I had my face shield up while on the cart; I should have had it closed. As the
tug accelerated, I got a face full of dried grass. Some stuck in my left eye. I
was blinking my left eye, trying to clear it. As soon as I released, I was able
to wipe my eye. I guess I will have to start the tow with my shield down from
now on. I towed up at 12:50 and got to 2000’ for the first time. I worked with a
gaggle and slowly climbed up. Just before the 1:30 start time I was still a
little low (3000’) and ½ mile short of the outer edge of the start circle. The
Flex wings had a start 3 miles ahead. The lift was good when you could find it.
I stayed above 3,000’ most of the way to the first turnpoint, several times
getting to above 5,000’.
Two miles from the first turn point (almost half way through the task) Davis and
Christian passed me below. I was 4 miles behind them. I had caught and passed a
couple of flex wing gaggles. I made a slight tactical error on the way to the
second turnpoint. The turnpoint was out in the blue and I did not think I could
glide to it and make it back under the lift, so I flew a mile away from it and
gained a thousand feet. Then I flew to it and back to the lift. I saw several
gliders go straight to the turn point and then to the lift.
I lost the gaggle I was flying with (mostly rigids). I had to find my way back
to Quest on my own. I really had to slow down and work what I could find, since
I could not tell what was ahead of me. The haze was thick enough that I could
not see any gliders ahead of me.
The sea breeze had kicked in and the lift was shutting down. I was 14 miles out
and at over 4,000’ when I went on final glide. I stopped twice and gained only
300’ each time. Six miles out my vario was still telling me I had Quest. Then I
hit some 600 down and no up. There was a lot of unlandable terrain for the last
2 miles before goal so I tried to work some small bubbles of lift and only got
lower. At 400’ I joined some buzzards circling. Five 360’s later I was at 350’.
I now had only one field to land in. It was surrounded on 3 sides by orange
grove and the fourth side had a forest with tall trees. My landing went fine,
but I had to carry my glider a ¼ mile through the orange grove to the road. I
was 1.8 miles short of goal!
A friend from the Bay Area, Adrian, drove for us today. He moved to Florida last
year and came up to watch the comp. Tonight my wife flies in and will drive for
the rest of the comp. At least now I will have my own private masseuse!

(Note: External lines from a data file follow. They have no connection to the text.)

(* ===== verification/Setup.v ===== *)
(** Bringing the test bench up ([main] of [src/top.cc]): the machine under test
    and the checker's interpreter are reset, both get the same images, and the
    devices are created.  The core's side is Verilog; what [main] reads off the
    machine for it is the address it resumes at.  A file that cannot be opened
    is [None]. *)
From S2P Require Import Prelude Bits Insns State Mem Exc Tlb Exec Devices Bus Loader Cosim.

(** The command line: the ELF file, and the firmware and PROM images. *)
Record options := mk_options {
  sgi_indy : bool; opt_checker : bool; os_mode : bool; opt_noutlb : bool;
  mips_binary : option (option file); arcs_image : option (option file); prom : option file;
}.
(** The machines after the set-up: [s], [ss], the devices and [enable_checker]. *)
Record bench_t := mk_bench { b_s : state; b_ss : state; b_devices : option devices; enable_checker : bool }.

Section setup.
Context `{Config}.
Variable pgSize : Z.

(** [memcpy(mem + base, buf, size)] of a whole mapped file. *)
Definition copy_image (base : Z) (fl : file) (m : sparse_mem) : result sparse_mem :=
  if mem_sz <? base + f_size fl then Stop HostUB else
  Ok (mk_sparse_mem
        (foldl (fun b i => wr (base + i) (f_data fl).[i] b) (mem_bytes m) (map Z.of_nat (seq 0 (Z.to_nat (f_size fl)))))
        (route_devices m)).
Definition copy_both (base : Z) (fl : file) (s ss : state) : result (state * state) :=
  let! m := copy_image base fl (mem s) in
  let! m' := copy_image base fl (mem ss) in
  Ok (set_mem m s, set_mem m' ss).
(** [new sgi_mc(s)], [new sgi_hpc(s)], [new sgi_scc(s)]. *)
Definition new_devices : devices := mk_devices sgi_mc_init sgi_hpc_init.
Definition ARCS_BASE : Z := 0x1000.
Definition PROM_PC : Z := 0xbfc00000.
Definition load_images (o : options) (s ss : state) : result bench_t :=
  if negb (sgi_indy o) then
    match mips_binary o with
    | None => Stop HostExit                                       (* no elf binary *)
    | Some elf =>
        let! s := load_elf pgSize elf s in
        let! ss := load_elf pgSize elf ss in
        match arcs_image o with
        | None => Ok (mk_bench s ss None (opt_checker o))
        | Some None => Stop HostExit
        | Some (Some fl) =>
            let! (s, ss) := copy_both ARCS_BASE fl s ss in
            Ok (mk_bench s ss (Some new_devices) (opt_checker o))
        end
    end
  else
    match prom o with
    | None => Stop HostExit
    | Some fl =>
        let! (s, ss) := copy_both (PROM_PC .& 0x1fffffff) fl s ss in
        Ok (mk_bench (set_pc PROM_PC s) ss (Some new_devices) false)
    end.
(** The interpreter's flags: it does not print, and its TLB is the core's. *)
Definition setup (o : options) : result bench_t :=
  let fresh := initState (state_init (mk_sparse_mem ∅ false) (opt_noutlb o)) in
  let! b := load_images o fresh (set_silent true fresh) in
  Ok (mk_bench (b_s b) (set_g_iss_os_mode (os_mode o) (set_g_iss_tlb_ext (enable_checker b) (b_ss b)))
        (b_devices b) (enable_checker b)).
(** [resume_pc], and the checker's bookkeeping when the loop starts. *)
Definition resume_pc (b : bench_t) : Z := u64 (s32 (u32 (pc (b_s b)))).
Definition first_checker (b : bench_t) : checker := mk_checker (b_ss b) (gpr (b_s b)) [] 0 0 0 false 0.
End setup.
(** ** The renderer *)
Definition spaces (n : Z) : list Z := replicate (Z.to_nat n) " "%ch.
Definition rev_text (buf : list Z) (width flags : Z) : list Z :=
  (if negb (has flags FLAGS_LEFT) && negb (has flags FLAGS_ZEROPAD) then spaces (width - len buf) else []) ++
  buf ++ (if has flags FLAGS_LEFT then spaces (width - wrapu size_w (len buf)) else []).
Definition ntoa_text (value : Z) (negative : bool) (base prec width flags : Z) : result (list Z) :=
  let flags := if value =? 0 then without flags FLAGS_HASH else flags in
  let! buf := if negb (has flags FLAGS_PRECISION) || (value =/? 0) then digits_loop BUF_FUEL flags base value [] else Ok [] in
  let! (buf, width) := ntoa_buf buf negative (u32 base) prec width flags in
  Ok (rev_text buf width flags).
Definition etoa_text (ftoa : double -> Z -> Z -> Z -> result (list Z)) (value : double) (prec width flags : Z) : result (list Z) :=
  if dnan value || dlt DBL_MAX value || dlt value (SFopp DBL_MAX) then ftoa value prec width flags else
  let negative := dlt value (S754_zero false) in
  let value := if negative then SFopp value else value in
  let prec := if has flags FLAGS_PRECISION then prec else DEFAULT_FLOAT_PRECISION in
  let! (expval, f) := decimal_exponent value in
  let minwidth := if (expval <? 100) && (-100 <? expval) then 4 else 5 in
  let! (prec, flags, minwidth, expval) := adapt_exp value prec flags minwidth expval in
  let fwidth := if minwidth <? width then width - minwidth else 0 in
  let fwidth := if has flags FLAGS_LEFT && (minwidth =/? 0) then 0 else fwidth in
  let value := if expval =/? 0 then double_div value f else value in
  let! mantissa := ftoa (if negative then SFopp value else value) prec fwidth (without flags FLAGS_ADAPT_EXP) in
  if minwidth =/? 0 then
    let! e := ntoa_text (if expval <? 0 then - expval else expval) (expval <? 0) 10 0 (minwidth - 1) (FLAGS_ZEROPAD .| FLAGS_PLUS) in
    let t := mantissa ++ (if has flags FLAGS_UPPERCASE then "E"%ch else "e"%ch) :: e in
    Ok (if has flags FLAGS_LEFT then t ++ spaces (width - wrapu size_w (len t)) else t)
  else Ok mantissa.
Fixpoint ftoa_text (fuel : nat) (value : double) (prec width flags : Z) : result (list Z) :=
  match fuel with
  | O => Stop OutOfFuel
  | S fuel =>
      if dnan value then Ok (rev_text (rev ["n"; "a"; "n"]%ch) width flags) else
      if dlt value (SFopp DBL_MAX) then Ok (rev_text (rev ["f"; "n"; "i"; "-"]%ch) width flags) else
      if dlt DBL_MAX value
      then Ok (rev_text (rev (if has flags FLAGS_PLUS then ["f"; "n"; "i"; "+"]%ch else ["f"; "n"; "i"]%ch)) width flags) else
      if dlt PRINTF_MAX_FLOAT value || dlt value (SFopp PRINTF_MAX_FLOAT)
      then etoa_text (ftoa_text fuel) value prec width flags else
      let! (buf, width) := ftoa_buf value prec width flags in
      Ok (rev_text buf width flags)
  end.
(** The argument of an integer conversion: magnitude and sign. *)
Definition int_arg (flags c : Z) (va : list arg) : result (Z * bool * list arg) :=
  if is_signed_conv c then
    if has flags FLAGS_LONG_LONG then
      let! (v, va) := va_llong va in
      let! m := magnitude 64 (s64 v) in Ok (u64 m, s64 v <? 0, va)
    else if has flags FLAGS_LONG then
      let! (v, va) := va_long va in
      let! m := magnitude long_w (wraps long_w v) in Ok (wrapu long_w m, wraps long_w v <? 0, va)
    else
      let! (v, va) := va_int va in
      let v := if has flags FLAGS_CHAR then to_char v else if has flags FLAGS_SHORT then s16 v else s32 v in
      let! m := magnitude 32 v in Ok (u32 m, v <? 0, va)
  else
    if has flags FLAGS_LONG_LONG then let! (v, va) := va_llong va in Ok (u64 v, false, va)
    else if has flags FLAGS_LONG then let! (v, va) := va_long va in Ok (wrapu long_w v, false, va)
    else
      let! (v, va) := va_int va in
      Ok (if has flags FLAGS_CHAR then u8 v else if has flags FLAGS_SHORT then u16 v else u32 v, false, va).
(** The characters of a string up to its terminator or [precision] of them. *)
Fixpoint str_text (p : list Z) (bounded : bool) (precision : Z) : result (list Z) :=
  match p with
  | [] => Stop HostUB
  | c :: p =>
      if c =? 0 then Ok [] else if bounded && (precision =? 0) then Ok []
      else let! t := str_text p bounded (precision - 1) in Ok (c :: t)
  end.
Definition around (left : bool) (pad t : list Z) : list Z := if left then t ++ pad else pad ++ t.
Definition convert_text (sp : spec) (va : list arg) : result (list Z * list arg) :=
  let c := sp_conv sp in
  let flags := sp_flags sp in
  let left := has flags FLAGS_LEFT in
  if (c =? "d"%ch) || (c =? "i"%ch) || (c =? "u"%ch) || (c =? "x"%ch) || (c =? "X"%ch) || (c =? "o"%ch) || (c =? "b"%ch) then
    let flags := int_flags flags c in
    let! (v, negative, va) := int_arg flags c va in
    let! t := ntoa_text v negative (int_base c) (sp_prec sp) (sp_width sp) flags in Ok (t, va)
  else if (c =? "f"%ch) || (c =? "F"%ch) then
    let! (d, va) := va_double va in
    let! t := ftoa_text FLOAT_FUEL d (sp_prec sp) (sp_width sp) (if c =? "F"%ch then flags .| FLAGS_UPPERCASE else flags) in
    Ok (t, va)
  else if (c =? "e"%ch) || (c =? "E"%ch) || (c =? "g"%ch) || (c =? "G"%ch) then
    let flags := if (c =? "g"%ch) || (c =? "G"%ch) then flags .| FLAGS_ADAPT_EXP else flags in
    let flags := if (c =? "E"%ch) || (c =? "G"%ch) then flags .| FLAGS_UPPERCASE else flags in
    let! (d, va) := va_double va in
    let! t := etoa_text (ftoa_text FLOAT_FUEL) d (sp_prec sp) (sp_width sp) flags in Ok (t, va)
  else if c =? "c"%ch then
    let! (v, va) := va_int va in Ok (around left (spaces (sp_width sp - 1)) [to_char v], va)
  else if c =? "s"%ch then
    let! (addr, p, va) := va_ptr va in
    let! l := _strnlen_s p (if sp_prec sp =/? 0 then sp_prec sp else 2 ^ size_w - 1) in
    let l := if has flags FLAGS_PRECISION then (if l <? sp_prec sp then l else sp_prec sp) else l in
    let! t := str_text p (has flags FLAGS_PRECISION) (sp_prec sp) in
    Ok (around left (spaces (sp_width sp - l)) t, va)
  else if c =? "p"%ch then
    let! (addr, p, va) := va_ptr va in
    let v := if ptr_w =? 64 then u64 (wrapu ptr_w addr) else wrapu long_w (wrapu ptr_w addr) in
    let! t := ntoa_text v false 16 (sp_prec sp) (ptr_w / 8 * 2) (flags .| (FLAGS_ZEROPAD .| FLAGS_UPPERCASE)) in
    Ok (t, va)
  else Ok ([c], va).
Fixpoint render_loop (fuel : nat) (format : list Z) (va : list arg) : result (list Z) :=
  match fuel with
  | O => Stop OutOfFuel
  | S fuel =>
      let! c := deref format in
      if c =? 0 then Ok []
      else if c =/? "%"%ch then let! t := render_loop fuel (tail format) va in Ok (c :: t)
      else
        let! (sp, format, va) := parse_spec (tail format) va in
        let! (t, va) := convert_text sp va in
        let! t' := render_loop fuel format va in
        Ok (t ++ t')
  end.
Definition render (format : list Z) (va : list arg) : result (list Z) := render_loop (S (length format)) format va.
End text.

Rich landed before the second turnpoint. He had a low save earlier, from 900’ to
6000’. Rich is always well ahead of me, but today his game was off. I was
surprised to hear that he was behind me.
I thought I was transmitting my position in flight, but when I landed my GPS was
off. I don’t know if the batteries went dead, or if somehow it turned off in
flight. I will put new batteries in it tonight and try again tomorrow. Rich was
transmitting his position today, but kept getting beeps in his earphone. If he
can’t shut that off, he will not use his APRS. Ernie, could you post Rich’s call
sign so people can try to follow him as well?
The weather is supposed to be more of the same tomorrow.
My vario trace, click on it for a larger version.
PS I am still using Mark’s phone line to post this. Thanks' Mark.